Stored data entries:
--------------------------------------------------

(* ===== verification/Chksum.v ===== *)
(** * Checksums ([src/src/net/chksum.c]) and byte orders ([net/types.h])

    The CRC of Ethernet frames and the one's complement sums of IP, ICMP, UDP and
    TCP, over lists of bytes; a [u16 *] reads little-endian words. *)
From S2P Require Import Prelude.

Definition htons (s : Z) : Z :=
  Z.lor (Z.shiftl (Z.land s 255) 8) (Z.shiftr (Z.land s 65280) 8).
Definition htonl (l : Z) : Z :=
  Z.lor (Z.lor (Z.lor (Z.shiftl (Z.land l 255) 24) (Z.shiftl (Z.land l 65280) 8))
    (Z.shiftr (Z.land l 16711680) 8)) (Z.shiftr (Z.land l 4278190080) 24).

(** ** [eth_fcs] *)
Definition CRC_POLY : Z := 3988292384.

(** One turn of the inner loop. *)
Definition crc_bit (crc : Z) : Z :=
  if negb (Z.land crc 1 =? 0) then Z.lxor (Z.shiftr crc 1) CRC_POLY else Z.shiftr crc 1.

Definition crc_byte (crc b : Z) : Z := Nat.iter 8 crc_bit (Z.lxor crc b).

Definition crc_not (c : Z) : Z := Z.lxor c 4294967295.

Definition eth_fcs (data : list Z) : Z :=
  crc_not (fold_left crc_byte data 4294967295).

(** ** [chksum] *)

(** One turn of the summing loop on the next word. *)
Definition chksum_turn (sum w : Z) : Z :=
  let sum := if negb (Z.land sum 2147483648 =? 0)
             then u32 (Z.land sum 65535 + Z.shiftr sum 16) else sum in
  u32 (sum + w).

Fixpoint chksum_words (data : list Z) (sum : Z) : Z :=
  match data with
  | b0 :: b1 :: data' => chksum_words data' (chksum_turn sum (b0 + 256 * b1))
  | [b] => u32 (sum + b)
  | [] => sum
  end.

(** [while (sum >> 16)]. *)
Fixpoint chksum_fold (fuel : nat) (sum : Z) : res Z :=
  match fuel with
  | O => Stop Fuel
  | S f => if Z.shiftr sum 16 =? 0 then Ok (u16 sum)
           else chksum_fold f (u32 (Z.land sum 65535 + Z.shiftr sum 16))
  end.

Definition chksum (data : list Z) (sum : Z) : res Z := chksum_fold 4 (chksum_words data sum).

Definition not16 (s : Z) : Z := Z.lxor s 65535.

Definition ip_chksum (data : list Z) : res Z := let! s := chksum data 0 in Ok (not16 s).

(** [dst] and [src] are the addresses read as little-endian [u32]. *)
Definition inet_chksum (data : list Z) (len dst src proto : Z) : res Z :=
  let sum := Z.land dst 65535 + Z.shiftr dst 16 + (Z.land src 65535 + Z.shiftr src 16) +
             htons proto + htons len in
  let! s := chksum data (u32 sum) in Ok (not16 s).

(** ** One's complement sums *)

(** The sum of the little-endian words of [data]. *)
Fixpoint word_sum (data : list Z) : Z :=
  match data with
  | b0 :: b1 :: data' => b0 + 256 * b1 + word_sum data'
  | [b] => b
  | [] => 0
  end.

Definition byte (b : Z) : Prop := 0 ≤ b < 256.

Lemma pairs_ind {A} (P : list A → Prop) : P [] → (∀ a, P [a]) →
  (∀ a b l, P l → P (a :: b :: l)) → ∀ l, P l.
Proof.
  intros H0 H1 H2. fix IH 1. intros [|a [|b l]]; [done|done|]. apply H2, IH.
Qed.

Lemma word_sum_nonneg data : Forall byte data → 0 ≤ word_sum data.
Proof.
  induction data as [|b|b0 b1 data IH] using pairs_ind; intros Hb; cbn [word_sum]; [lia| |];
    repeat apply Forall_cons in Hb as [? Hb]; unfold byte in *; [lia|].
  specialize (IH Hb). lia.
Qed.

(** [r] is the one's complement sum of words that add up to [s]. *)
Record ones_sum (s r : Z) : Prop := {
  os_range : 0 ≤ r ≤ 65535;
  os_mod : r `mod` 65535 = s `mod` 65535;
  os_zero : r = 0 ↔ s = 0 }.

Lemma fold_split s : 0 ≤ s < 4294967296 →
  Z.land s 65535 + Z.shiftr s 16 = s - 65535 * (s / 65536) ∧ 0 ≤ s / 65536 ≤ 65535.
Proof.
  intros Hs. change 65535 with (Z.ones 16) at 1. rewrite Z.land_ones by lia.
  rewrite Z.shiftr_div_pow2 by lia. change (2 ^ 16) with 65536. Z.div_mod_to_equations. lia.
Qed.

Lemma ones_sum_shift s r k : 0 ≤ s → 0 < s - 65535 * k ∨ k = 0 → 0 ≤ k →
  ones_sum (s - 65535 * k) r → ones_sum s r.
Proof.
  intros Hs Hp Hk [Hr Hm Hz]. split; [done| |].
  - rewrite Hm. replace (s - 65535 * k) with (s + (- k) * 65535) by lia. by rewrite Z.mod_add.
  - rewrite Hz. lia.
Qed.

Lemma chksum_fold_ok fuel s : 0 ≤ s < 4294967296 →
  (3 <= fuel)%nat →
  ∃ r, chksum_fold fuel s = Ok r ∧ ones_sum s r.
Proof.
  assert (∀ f s, 0 ≤ s < 65536 → chksum_fold (S f) s = Ok s) as H0.
  { intros f x Hx. cbn [chksum_fold]. rewrite Z.shiftr_div_pow2 by lia. change (2 ^ 16) with 65536.
    rewrite Z.div_small by lia. cbn. by rewrite u16_small. }
  assert (∀ x, 0 ≤ x < 65536 → ones_sum x x) as Hsame by (intros; split; [lia|done|done]).
  assert (∀ f x, 65536 ≤ x < 4294967296 →
    chksum_fold (S f) x = chksum_fold f (x - 65535 * (x / 65536))) as Hstep.
  { intros f x Hx. cbn [chksum_fold]. rewrite Z.shiftr_div_pow2 by lia. change (2 ^ 16) with 65536.
    rewrite (proj2 (Z.eqb_neq _ 0)) by (Z.div_mod_to_equations; lia).
    destruct (fold_split x) as [E Hq]; [lia|].
    rewrite Z.shiftr_div_pow2 in E by lia. change (2 ^ 16) with 65536 in E. rewrite E.
    rewrite u32_small; [done|]. Z.div_mod_to_equations; lia. }
  intros Hs Hf. destruct fuel as [|[|[|f]]]; [lia..|].
  destruct (Z_lt_le_dec s 65536) as [Hlt|Hge]; [rewrite H0 by lia; eexists; split; [done|]; apply Hsame; lia|].
  rewrite Hstep by lia. set (x := s - 65535 * (s / 65536)).
  assert (0 < x < 131071) as Hx by (unfold x; Z.div_mod_to_equations; lia).
  assert (∀ r, ones_sum x r → ones_sum s r) as Hsx.
  { intros r. apply ones_sum_shift; [lia|unfold x in Hx; lia|]. Z.div_mod_to_equations; lia. }
  destruct (Z_lt_le_dec x 65536) as [Hlt|Hge2]; [rewrite H0 by lia; eexists; split; [done|]; apply Hsx, Hsame; lia|].
  rewrite Hstep by lia. set (y := x - 65535 * (x / 65536)).
  assert (0 < y < 65536) as Hy by (unfold y; Z.div_mod_to_equations; lia).
  rewrite H0 by lia. exists y. split; [done|]. apply Hsx.
  apply (ones_sum_shift _ _ (x / 65536)); [lia|unfold y in Hy; lia|Z.div_mod_to_equations; lia|].
  apply Hsame. lia.
Qed.

(** What the accumulated sum keeps: its residue and whether it is zero. *)
Record acc_ok (s a : Z) : Prop := {
  ac_range : 0 ≤ a < 2147549184;
  ac_mod : a `mod` 65535 = s `mod` 65535;
  ac_zero : a = 0 ↔ s = 0 }.

Lemma chksum_turn_ok s a w : 0 ≤ s → 0 ≤ w ≤ 65535 → acc_ok s a → acc_ok (s + w) (chksum_turn a w).
Proof.
  intros Hs Hw [Hr Hm Hz]. unfold chksum_turn.
  change 2147483648 with (Z.shiftl 1 31). rewrite land_1_shift by lia.
  assert (∃ c, (if Z.testbit a 31 then u32 (Z.land a 65535 + Z.shiftr a 16) else a) = c ∧
    0 ≤ c < 2147483648 ∧ c `mod` 65535 = a `mod` 65535 ∧ (c = 0 ↔ a = 0)) as (c & -> & Hc & Hcm & Hcz).
  { destruct (Z.testbit a 31) eqn:Eb.
    - destruct (fold_split a) as [E Hq]; [lia|]. rewrite E.
      rewrite u32_small by (Z.div_mod_to_equations; lia). eexists; split; [done|].
      split; [Z.div_mod_to_equations; lia|]. split; [|Z.div_mod_to_equations; lia].
      rewrite E. replace (a - 65535 * (a / 65536)) with (a + (- (a / 65536)) * 65535) by lia. by rewrite Z.mod_add.
    - exists a. split; [done|]. split; [|done]. split; [lia|].
      destruct (Z_lt_le_dec a 2147483648) as [|Hge]; [done|].
      assert (Z.testbit a 31 = true); [|congruence].
      rewrite Z.testbit_true by lia. change (2 ^ 31) with 2147483648.
      replace (a / 2147483648) with 1; [done|]. Z.div_mod_to_equations; lia. }
  rewrite u32_small by lia. split; [lia| |lia].
  by rewrite Zplus_mod, Hcm, Hm, <-Zplus_mod.
Qed.

Lemma chksum_words_ok data : ∀ s a, Forall byte data → 0 ≤ s → acc_ok s a →
  0 ≤ chksum_words data a < 4294967296 ∧
  chksum_words data a `mod` 65535 = (s + word_sum data) `mod` 65535 ∧
  (chksum_words data a = 0 ↔ s + word_sum data = 0).
Proof.
  induction data as [|b|b0 b1 data IH] using pairs_ind; intros s a Hb Hs Ha;
    cbn [chksum_words word_sum].
  - destruct Ha. rewrite Z.add_0_r. split; [lia|done].
  - apply Forall_cons in Hb as [Hb0 _]. unfold byte in *. destruct Ha as [Hr Hm Hz].
    rewrite u32_small by lia. split; [lia|].
    split; [by rewrite Zplus_mod, Hm, <-Zplus_mod|lia].
  - apply Forall_cons in Hb as [Hb0 [Hb1 Hb]%Forall_cons]. unfold byte in *.
    rewrite Z.add_assoc. apply IH; [done|lia|]. apply chksum_turn_ok; (done || lia).
Qed.

Lemma chksum_ok data s : Forall byte data → 0 ≤ s < 2147483648 →
  ∃ r, chksum data s = Ok r ∧ ones_sum (s + word_sum data) r.
Proof.
  intros Hb Hs.
  destruct (chksum_words_ok data s s) as (H2 & H3 & H4); [done|lia|split; [lia|done|done]|].
  unfold chksum. destruct (chksum_fold_ok 4 _ H2) as (r & -> & [Hr Hm Hz]); [lia|].
  exists r. split; [done|]. split; [done|congruence|]. by rewrite Hz.
Qed.

(** ** Verifying a stored checksum *)

(** The two bytes of a checksum field. *)
Definition le16 (c : Z) : list Z := [c `mod` 256; c / 256].
(** The month that the loop finds. *)
Lemma month_loop_spec offset n : offset = 0 ∨ offset = 1 → 0 ≤ n < 366 → ∃ mon k, month_loop 12 1 offset n = Ok (mon + 1) ∧
  month_at mon = Ok k ∧ 1 ≤ mon ≤ 12 ∧ k - offset ≤ n ∧ ∀ k', month_at (mon + 1) = Ok k' → n < k' - offset.
Proof.
  intros Ho Hn. pose proof (found_all offset n Ho Hn) as H. unfold found in H.
  destruct (month_loop 12 1 offset n) as [mon|]; [|done]. destruct (month_at (mon - 1)) as [k|] eqn:Ek; [|done].
  rewrite !andb_true_iff, !Z.leb_le in H. destruct H as [[[H1 H2] H3] H4].
  exists (mon - 1), k. replace (mon - 1 + 1) with mon by lia. split; [done|]. split; [done|]. split; [lia|]. split; [done|].
  intros k' Hk'. rewrite Hk' in H4. by apply Z.ltb_lt.
Qed.

(** The table grows. *)
Lemma table_grows m m' k k' : 1 ≤ m < m' → m' ≤ 12 → month_at m = Ok k → month_at m' = Ok k' →
  ∃ k2, month_at (m + 1) = Ok k2 ∧ k2 ≤ k'.
Proof.
  intros Hm Hm'. assert (forallb (λ m, forallb (λ m', match month_at m, month_at m', month_at (m + 1) with
      | Ok k, Ok k', Ok k2 => negb (m <? m') || (k2 <=? k') | _, _, _ => 12 <=? m end) (seqZ 1 12)) (seqZ 1 12) = true) as H by by vm_compute.
  intros Hk Hk'. rewrite forallb_forall in H. specialize (H m). rewrite <-list_elem_of_In, elem_of_seqZ, forallb_forall in H.
  specialize (H ltac:(lia) m'). rewrite <-list_elem_of_In, elem_of_seqZ in H. specialize (H ltac:(lia)). rewrite Hk, Hk' in H.
  destruct (month_at (m + 1)) as [k2|]; [|apply Z.leb_le in H; lia]. exists k2. split; [done|].
  apply orb_true_iff in H as [H|H]; [apply negb_true_iff, Z.ltb_ge in H; lia|by apply Z.leb_le].
Qed.

(** What [localtime] makes of the day [D], when the year it takes is [y]. *)
Lemma localtime_day y D t n : 0 ≤ D < 2 ^ 24 → D / 365 + 70 = y - 1900 → 1970 ≤ y ≤ 2070 →
  n = u32 (D - leap_days y) `mod` (366 - (if leap y then 0 else 1)) →
  ∃ r k, localtime (86400 * D) t = Ok r ∧ tm_year r = y - 1900 ∧ tm_wday r = (D + 4) `mod` 7 ∧ 1 ≤ tm_mon r ≤ 12 ∧ month_at (tm_mon r) = Ok k ∧
    tm_mday r = n - k + (if leap y then 0 else 1) + 1 ∧ k - (if leap y then 0 else 1) ≤ n ∧
    ∀ k', month_at (tm_mon r + 1) = Ok k' → n < k' - (if leap y then 0 else 1).
Proof.
  intros HD Hyear Hy Hn. destruct (years y Hy) as (_ & _ & He & Hi). unfold localtime.
  assert (86400 * D / 60 / 60 / 24 = D) as -> by (Z.div_mod_to_equations; lia). rewrite Hyear, He, Hi.
  set (offset := if leap y then 0 else 1) in *. assert (offset = 0 ∨ offset = 1) as Ho by (unfold offset; case_match; auto).
  rewrite <-Hn. assert (0 ≤ n < 366) as Hn' by (pose proof (Z.mod_pos_bound (u32 (D - leap_days y)) (366 - offset)); lia).
  rewrite s32_small by lia. destruct (month_loop_spec offset n Ho Hn') as (mon & k & -> & Hk & Hmon & Hle & Hlt). cbn [res_bind].
  replace (mon + 1 - 1) with mon by lia. rewrite Hk. cbn [res_bind]. eexists _, k. split; [done|]. cbn. by rewrite Hk.
Qed.
(** ** [tcp_find_pcb] *)

(** The conditions of the loop body, in order; [rp] is [rports[i]]. *)
Definition pcb_matches (la lp ra rp : Z) (p : tcp_pcb_t) : bool :=
  (lport p =? lp) && ((laddr p =? 0) || (laddr p =? la)) &&
  ((rp =? 0) || (rport p =? rp) && ((raddr p =? 0) || (raddr p =? ra))).

Fixpoint find_in (s : tcp_sys) (la lp ra rp : Z) (l : list Z) : option Z :=
  match l with
  | [] => None
  | a :: l' =>
      match pcbs s !! a with
      | Some p => if pcb_matches la lp ra rp p then Some a else find_in s la lp ra rp l'
      | None => None
      end
  end.

Definition tcp_find_pcb (la lp ra rp : Z) (s : tcp_sys) : option Z :=
  match find_in s la lp ra rp (active_list s) with
  | Some a => Some a
  | None =>
      match find_in s la lp ra rp (timewait_list s) with
      | Some a => Some a
      | None => find_in s la lp ra 0 (listen_list s)
      end
  end.

(** ** Properties of the lookup *)

(** The lists hold live control blocks. *)
Definition lists_live (s : tcp_sys) : Prop :=
  ∀ a, a ∈ active_list s ++ timewait_list s ++ listen_list s → is_Some (pcbs s !! a).

Definition matching (s : tcp_sys) (la lp ra rp : Z) (l : list Z) (a : Z) : Prop :=
  a ∈ l ∧ ∃ p, pcbs s !! a = Some p ∧ pcb_matches la lp ra rp p.

Lemma find_in_spec s la lp ra rp l : (∀ a, a ∈ l → is_Some (pcbs s !! a)) →
  match find_in s la lp ra rp l with
  | Some a => ∃ l1 l2, l = l1 ++ a :: l2 ∧ matching s la lp ra rp l a ∧
      ∀ b, b ∈ l1 → ¬ matching s la lp ra rp l b
  | None => ∀ a, ¬ matching s la lp ra rp l a
  end.
Proof.
  induction l as [|a l IH]; intros Hl; cbn [find_in].
  - intros a [Ha _]. by apply elem_of_nil in Ha.
  - destruct (Hl a) as [p Hp]; [by left|]. rewrite Hp.
    destruct (pcb_matches la lp ra rp p) eqn:Em.
    + exists [], l. split; [done|]. split; [|by intros b ?%elem_of_nil].
      split; [by left|]. exists p. by rewrite Em.
    + assert (∀ b, matching s la lp ra rp (a :: l) b → matching s la lp ra rp l b) as Hb.
      { intros b [[->|Hin]%elem_of_cons (q & Hq & Hm)]; [|split; eauto].
        assert (q = p) as -> by congruence. by rewrite Em in Hm. }
      specialize (IH (λ b Hin, Hl b (list_elem_of_further _ _ _ Hin))).
      destruct (find_in s la lp ra rp l) as [c|].
      * destruct IH as (l1 & l2 & -> & [Hin Hc] & Hf). exists (a :: l1), l2. split; [done|].
        split; [split; [by right|done]|]. intros b [->|Hbin]%elem_of_cons Hm.
        { destruct Hm as [_ (q & Hq & Hm)]. assert (q = p) as -> by congruence. by rewrite Em in Hm. }
        { by apply (Hf b Hbin), Hb. }
      * intros b Hm. by apply (IH b), Hb.
Qed.

(** A segment is given to a connection whose port and address pair it matches
    when there is one, an active one before one in TIME_WAIT, and to a listening
    control block of its port and address only otherwise; within a list the
    first one wins; no control block is found only when none matches. *)
Theorem find_pcb_priority (s : tcp_sys) (la lp ra rp : Z) (Hl : lists_live s) :
  match tcp_find_pcb la lp ra rp s with
  | Some a =>
      (matching s la lp ra rp (active_list s) a) ∨
      (∀ b, ¬ matching s la lp ra rp (active_list s) b) ∧
      (matching s la lp ra rp (timewait_list s) a ∨
       (∀ b, ¬ matching s la lp ra rp (timewait_list s) b) ∧
       matching s la lp ra 0 (listen_list s) a)
  | None =>
      (∀ b, ¬ matching s la lp ra rp (active_list s) b) ∧
      (∀ b, ¬ matching s la lp ra rp (timewait_list s) b) ∧
      ∀ b, ¬ matching s la lp ra 0 (listen_list s) b
  end.
Proof.
  unfold tcp_find_pcb, lists_live in *.
  pose proof (find_in_spec s la lp ra rp (active_list s)) as H1.
  pose proof (find_in_spec s la lp ra rp (timewait_list s)) as H2.
  pose proof (find_in_spec s la lp ra 0 (listen_list s)) as H3.
  specialize (H1 ltac:(set_solver)). specialize (H2 ltac:(set_solver)).
  specialize (H3 ltac:(set_solver)).
  destruct (find_in s la lp ra rp (active_list s)) as [a|]; [left; naive_solver|].
  destruct (find_in s la lp ra rp (timewait_list s)) as [a|]; [right; naive_solver|].
  destruct (find_in s la lp ra 0 (listen_list s)); naive_solver.
Qed.
(** The window and the estimates on a new acknowledgement. *)
Definition ack_window (h : tcp_t) (p : tcp_pcb_t) : tcp_pcb_t :=
  let p := if (REXMIT_THREASH <? dupacks p) && (snd_ssthresh p <? snd_cwnd p)
           then p <| snd_cwnd := snd_ssthresh p |> else p in
  let p := p <| dupacks := 0 |> in
  let p := p <| snd_cwnd := grow_cwnd p |> in
  let p := if negb (rtt p =? 0) && (h_ackno h =? rtt_seq p)
           then tcp_xmit_timer p (u32 (rtt p - 1)) else p in
  p <| rtt := 1 |> <| snd_una := h_ackno h |> <| rtx_cnt := 0 |>.

(** A partial buffer is sent when everything before it is acknowledged. *)
Definition flush_buf (h : tcp_t) (p : tcp_pcb_t) : tcp_pcb_t :=
  match snd_buf p with
  | Some b => if (0 <? size b) && (h_ackno h =? snd_max p)
              then p <| unsent $= Abs.insert_sort seq_key b |> <| snd_buf := None |> else p
  | None => p
  end.

(** Waking the writer when the queues are empty. *)
Definition wake_writer : ST conn unit :=
  let* p := the_pcb in
  match unacked p, unsent p, tx_waiter p with
  | [], [], Some t =>
      do! wake (Some t) EOK;
      upd (λ p, set_timer TIMER_REXMIT 0 (p <| tx_waiter := None |>))
  | _, _, _ => st_ret tt
  end.

Definition tcp_update_ack (sz : Z) (h : tcp_t) : ST conn unit :=
  let* p := the_pcb in
  if TCP_SEQ_GEQ (snd_una p) (h_ackno h) then
    if sz =? 0 then
      do! upd (λ p, p <| dupacks $= λ d, u32 (d + 1) |>); tcp_handle_duppacks
    else upd (λ p, p <| dupacks := 0 |>)
  else
    do! upd (ack_window h);
    let* p := the_pcb in
    let* un := release_acked (h_ackno h) (unacked p) in
    do! upd (λ p, p <| unacked := un |>);
    let* us := release_acked (h_ackno h) (unsent p) in
    do! upd (λ p, p <| unsent := us |>);
    do! upd (flush_buf h);
    wake_writer.

(** ** Data *)
Definition tcp_update_buf (b : pbuf_t) (h : tcp_t) : ST conn unit :=
  let* p := the_pcb in
  let nxt := u32 (h_seqno h + size b) in
  if TCP_SEQ_LEQ nxt (rcv_nxt p) then upd (set_flag TF_ACK_DELAY)
  else if TCP_SEQ_GT (h_seqno h) (rcv_nxt p) then upd (set_flag TF_ACK_DELAY)
  else
    let b := if TCP_SEQ_LT (h_seqno h) (rcv_nxt p)
             then b <| data $= drop (Z.to_nat (s32 (rcv_nxt p - h_seqno h))) |> else b in
    if size b =? 0 then upd (set_flag TF_ACK_DELAY)
    else
      do! upd (λ p, p <| rcv_nxt := nxt |>);
      do! st_check (count b =? 1);
      let b := b <| count := 2 |> in
      do! upd (λ p, p <| rcv_wnd $= λ w, u16 (w - size b) |>);
      do! upd (set_flag TF_ACK_DELAY);
      do! (if has (flags p) TF_QUICKACK then emit (λ p, tcp_send_ack route p TCP_ACK)
           else st_ret tt);
      if 4 <? state_num (state p) then st_ret tt
      else
        do! upd (λ p, p <| recved $= Abs.insert_sort seq_key b |>);
        do! wake (rx_waiter p) EOK;
        upd (λ p, p <| rx_waiter := None |>).

Definition tcp_receive (b : pbuf_t) (h : tcp_t) : ST conn unit :=
  do! (if has (h_flags h) TCP_ACK then
         do! upd (tcp_update_wnd h); tcp_update_ack (size b) h
       else st_ret tt);
  if 0 <? size b then tcp_update_buf b h else st_ret tt.

(** ** Connection handling *)
Definition tcp_handle_syn_sent (h : tcp_t) : ST conn Z :=
  let* p := the_pcb in
  if negb (h_flags h =? Z.lor TCP_SYN TCP_ACK) then st_ret (- EPROTO)
  else if negb (h_ackno h =? u32 (snd_nxt p + 1)) then st_ret (- EPROTO)
  else
    do! upd (λ p, p <| state := ESTABLISHED |> <| rcv_nxt := u32 (h_seqno h + 1) |>
                    <| snd_nxt := h_ackno h |> <| snd_wnd := h_window h |>
                    <| snd_una := h_ackno h |> <| snd_nbb := h_ackno h |>);
    do! upd (set_flag TF_ACK_DELAY);
    do! (if has (flags p) TF_QUICKACK then emit (λ p, tcp_send_ack route p TCP_ACK)
         else st_ret tt);
    do! wake (ac_waiter p) EOK;
    do! upd (λ p, p <| ac_waiter := None |>);
    st_ret EOK.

--------------------------------------------------

Task goal: All that belongs in the answer is the run of lines above from the line containing "Definition le16 (c" through the line containing "(** The table grows. *)", exactly as written.

Exercise result:
Definition le16 (c : Z) : list Z := [c `mod` 256; c / 256].
(** The month that the loop finds. *)
Lemma month_loop_spec offset n : offset = 0 ∨ offset = 1 → 0 ≤ n < 366 → ∃ mon k, month_loop 12 1 offset n = Ok (mon + 1) ∧
  month_at mon = Ok k ∧ 1 ≤ mon ≤ 12 ∧ k - offset ≤ n ∧ ∀ k', month_at (mon + 1) = Ok k' → n < k' - offset.
Proof.
  intros Ho Hn. pose proof (found_all offset n Ho Hn) as H. unfold found in H.
  destruct (month_loop 12 1 offset n) as [mon|]; [|done]. destruct (month_at (mon - 1)) as [k|] eqn:Ek; [|done].
  rewrite !andb_true_iff, !Z.leb_le in H. destruct H as [[[H1 H2] H3] H4].
  exists (mon - 1), k. replace (mon - 1 + 1) with mon by lia. split; [done|]. split; [done|]. split; [lia|]. split; [done|].
  intros k' Hk'. rewrite Hk' in H4. by apply Z.ltb_lt.
Qed.

(** The table grows. *)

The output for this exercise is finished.